**Problem description:** All lines in the material containing the word "ProbeFailure" need to be copied.

**Extracted data:**
****************

(** In seconds. *)
Definition refresh_backoff (consecutive_failures : Z) : Z :=
  if consecutive_failures <=? 1 then 300
  else if consecutive_failures =? 2 then 600
  else if consecutive_failures =? 3 then 1200
  else 3600.

Definition record_endpoint_refresh_failure (h : Inner) (now : Z) (error : string) : Inner :=
  let n := saturating_add U32_MAX (consecutive_endpoint_refresh_failures h) 1 in
  {| state := Failed; endpoint_generation := endpoint_generation h; endpoint_started_at := endpoint_started_at h;
     last_inbound_handshake_at := last_inbound_handshake_at h; last_self_probe_ok_at := last_self_probe_ok_at h;
     last_self_probe_failed_at := last_self_probe_failed_at h;
     consecutive_self_probe_failures := consecutive_self_probe_failures h;
     endpoint_refresh_count := endpoint_refresh_count h; consecutive_endpoint_refresh_failures := n;
     last_endpoint_refresh_at := Some now;
     next_endpoint_refresh_not_before := Some (saturating_add U64_MAX now (refresh_backoff n));
     last_endpoint_refresh_error := Some error |}.

Definition refresh_allowed (h : Inner) (now : Z) : bool :=
  match next_endpoint_refresh_not_before h with None => true | Some nb => nb <=? now end.

(** ** A tick *)

Inductive ProbeOutcome := ProbeSuccess | ProbeFailure (error : string).

Definition apply_probe_outcome (c : WatchdogConfig) (h : Inner) (now : Z) (o : ProbeOutcome) : Inner * bool :=
  match o with
  | ProbeSuccess => (record_probe_success h now, false)
  | ProbeFailure _ => let '(h', n) := record_probe_failure h now in (h', should_refresh c n)
  end.

Definition should_skip_probe_after_recent_inbound (h : Inner) (c : WatchdogConfig) (now : Z) : bool :=
  match last_inbound_handshake_at h with
  | None => false
  | Some last =>
      saturating_sub now last <=?
        as_secs (saturating_mul DURATION_MAX (interval c) RECENT_INBOUND_SKIP_MULTIPLIER)
  end.

(** What a tick meets: the clock when it looks at the last handshake, after the probe, and
    when it looks at the backoff; the outcome of the probe; and whether the accept loop
    still has its end of the channel. *)
Record Tick := { t_skip : Z; t_probe : Z; t_allow : Z; outcome : ProbeOutcome; channel_open : bool }.

Inductive TickResult := Skipped | Probed | Requested | Stopped.

Definition tick (c : WatchdogConfig) (h : Inner) (t : Tick) : Inner * TickResult :=
  if decide (state h = Refreshing) then (h, Skipped)
  else if should_skip_probe_after_recent_inbound h c (t_skip t) then (h, Skipped)
  else
    let '(h1, refresh) := apply_probe_outcome c h (t_probe t) (outcome t) in
    if refresh && negb (refresh_allowed h1 (t_allow t)) then (h1, Probed)
    else if refresh then
      let h2 := record_endpoint_refresh_started h1 in
      if channel_open t then (h2, Requested)
      else (record_endpoint_refresh_failure h2 (t_allow t) "agent accept loop is unavailable", Stopped)
    else (h1, Probed).

Definition jittered_interval (d pid : Z) : Z :=
  if d <=? NANOS then d
  else
    let jitter_window := Z.max (d `div` 10) NANOS in
    saturating_add DURATION_MAX d (pid `mod` (jitter_window `div` 1000000) * 1000000).

(** ** The accept loop's side (lib.rs) *)

(** Where the accept loop is: in its [select!], waiting for the new endpoint, closing the old one, or after the loop *)
Inductive LoopStage := Selecting | Binding | Closing | Exited.

#[export] Instance LoopStage_eq_dec : EqDecision LoopStage.
Proof. solve_decision. Defined.

Inductive BindResult := BindOk | BindErr (error : string).

(** A command is taken from the channel; a fixed listen address ends the agent. *)
Definition take_refresh (fixed : bool) (h : Inner) (now : Z) : Inner * LoopStage :=
  if fixed then
    (record_endpoint_refresh_failure h now "fixed listen address requires service-manager restart for endpoint refresh", Exited)
  else (h, Binding).

(** [endpoint::bind] has returned. *)
Definition end_refresh (h : Inner) (now : Z) (b : BindResult) : Inner * LoopStage :=
  match b with
  | BindOk => (record_endpoint_refresh_success h now, Closing)
  | BindErr e => (record_endpoint_refresh_failure h now e, Selecting)
  end.

(** ** The system: health, commands in the channel, and where task and loop are *)

(** Between two ticks; in the probe; with a probe that asks for a refresh; allowed to; having recorded it and about to send the
    command; gone *)
Inductive TaskStage := Idle | Probing | Deciding | Starting | Asking | Gone.

Record System := { health : Inner; queued : nat; task : TaskStage; loop : LoopStage }.

Definition tick_probes (c : WatchdogConfig) (h : Inner) (now : Z) : bool :=
  bool_decide (state h ≠ Refreshing) && negb (should_skip_probe_after_recent_inbound h c now).

(** The steps by which a request is sent and carried out *)
Inductive handling (fixed : bool) : System → System → Prop :=
  | command_sent s : task s = Asking → loop s ≠ Exited →
      handling fixed s {| health := health s; queued := S (queued s); task := Idle; loop := loop s |}
  | command_taken s n now h l : loop s = Selecting → queued s = S n → take_refresh fixed (health s) now = (h, l) →
      handling fixed s {| health := h; queued := n; task := task s; loop := l |}
  | bind_ends s b now h l : loop s = Binding → end_refresh (health s) now b = (h, l) →
      handling fixed s {| health := h; queued := queued s; task := task s; loop := l |}
  | old_endpoint_closed s : loop s = Closing →
      handling fixed s {| health := health s; queued := queued s; task := task s; loop := Selecting |}.

(** The others.  The receiver is dropped some time after the loop; a loop that has lost the task stops, and it stops when the agent is
    shut down and when the endpoint is closed. *)
Inductive other (c : WatchdogConfig) : System → System → Prop :=
  | tick_starts s now : task s = Idle → tick_probes c (health s) now = true →
      other c s {| health := health s; queued := queued s; task := Probing; loop := loop s |}
  | probe_ends s now o h (asks : bool) : task s = Probing → apply_probe_outcome c (health s) now o = (h, asks) →
      other c s {| health := h; queued := queued s; task := if asks then Deciding else Idle; loop := loop s |}
  | tick_decides s now : task s = Deciding →
      other c s {| health := health s; queued := queued s; task := if refresh_allowed (health s) now then Starting else Idle; loop := loop s |}
  | refresh_starts s : task s = Starting →
      other c s {| health := record_endpoint_refresh_started (health s); queued := queued s; task := Asking; loop := loop s |}
  | sent_after_loop s : task s = Asking → loop s = Exited →
      other c s {| health := health s; queued := S (queued s); task := Idle; loop := Exited |}
  | command_refused s now : task s = Asking → loop s = Exited →
      other c s {| health := record_endpoint_refresh_failure (health s) now "agent accept loop is unavailable"; queued := queued s;
                   task := Gone; loop := Exited |}
  | task_cancelled s : task s = Idle → other c s {| health := health s; queued := queued s; task := Gone; loop := loop s |}
  | task_lost s : task s = Gone → queued s = 0%nat → loop s = Selecting →
      other c s {| health := health s; queued := 0; task := Gone; loop := Exited |}
  | loop_stops s : loop s = Selecting → other c s {| health := health s; queued := queued s; task := task s; loop := Exited |}
  | step_inbound s now :
      other c s {| health := record_inbound_handshake (health s) now; queued := queued s; task := task s; loop := loop s |}.

Definition step (c : WatchdogConfig) (fixed : bool) (s s' : System) : Prop := handling fixed s s' ∨ other c s s'.

Definition initial (now : Z) : System := {| health := new now; queued := 0; task := Idle; loop := Selecting |}.

(** ** Lemmas *)

(** The steps of a tick, when nothing else takes one, are [tick]. *)
Lemma tick_undisturbed c fixed h t h' r q l : channel_open t = bool_decide (l ≠ Exited) → tick c h t = (h', r) →
  rtc (step c fixed) {| health := h; queued := q; task := Idle; loop := l |}
    {| health := h'; queued := match r with Requested => S q | _ => q end; task := match r with Stopped => Gone | _ => Idle end; loop := l |}.
Proof.
  intros Hc Ht. unfold tick in Ht. case_decide as Hd; [by simplify_eq |].
  destruct (should_skip_probe_after_recent_inbound h c (t_skip t)) eqn:Hs; [by simplify_eq |].
  eapply rtc_l; [right; apply (tick_starts c _ (t_skip t)); [done |]; unfold tick_probes; cbn; by rewrite bool_decide_true, Hs |].
  destruct (apply_probe_outcome c h (t_probe t) (outcome t)) as [h1 asks] eqn:Ha.
  eapply rtc_l; [right; by eapply probe_ends |]. destruct asks; cbn [andb] in Ht; [| by simplify_eq].
  eapply rtc_l; [right; by apply (tick_decides _ _ (t_allow t)) |]. cbn [health]. destruct (refresh_allowed h1 (t_allow t)); cbn [negb] in Ht; [| by simplify_eq].
  eapply rtc_l; [right; by apply refresh_starts |]. cbn [negb health] in *. rewrite Hc in Ht. destruct (decide (l = Exited)) as [->|Hl].
  - rewrite bool_decide_false in Ht by auto. simplify_eq. eapply rtc_l; [right; by apply (command_refused _ _ (t_allow t)) |]. apply rtc_refl.
  - rewrite bool_decide_true in Ht by done. simplify_eq. eapply rtc_l; [left; by apply command_sent |]. apply rtc_refl.
Qed.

****************

**Written reply:**
Inductive ProbeOutcome := ProbeSuccess | ProbeFailure (error : string).
  | ProbeFailure _ => let '(h', n) := record_probe_failure h now in (h', should_refresh c n)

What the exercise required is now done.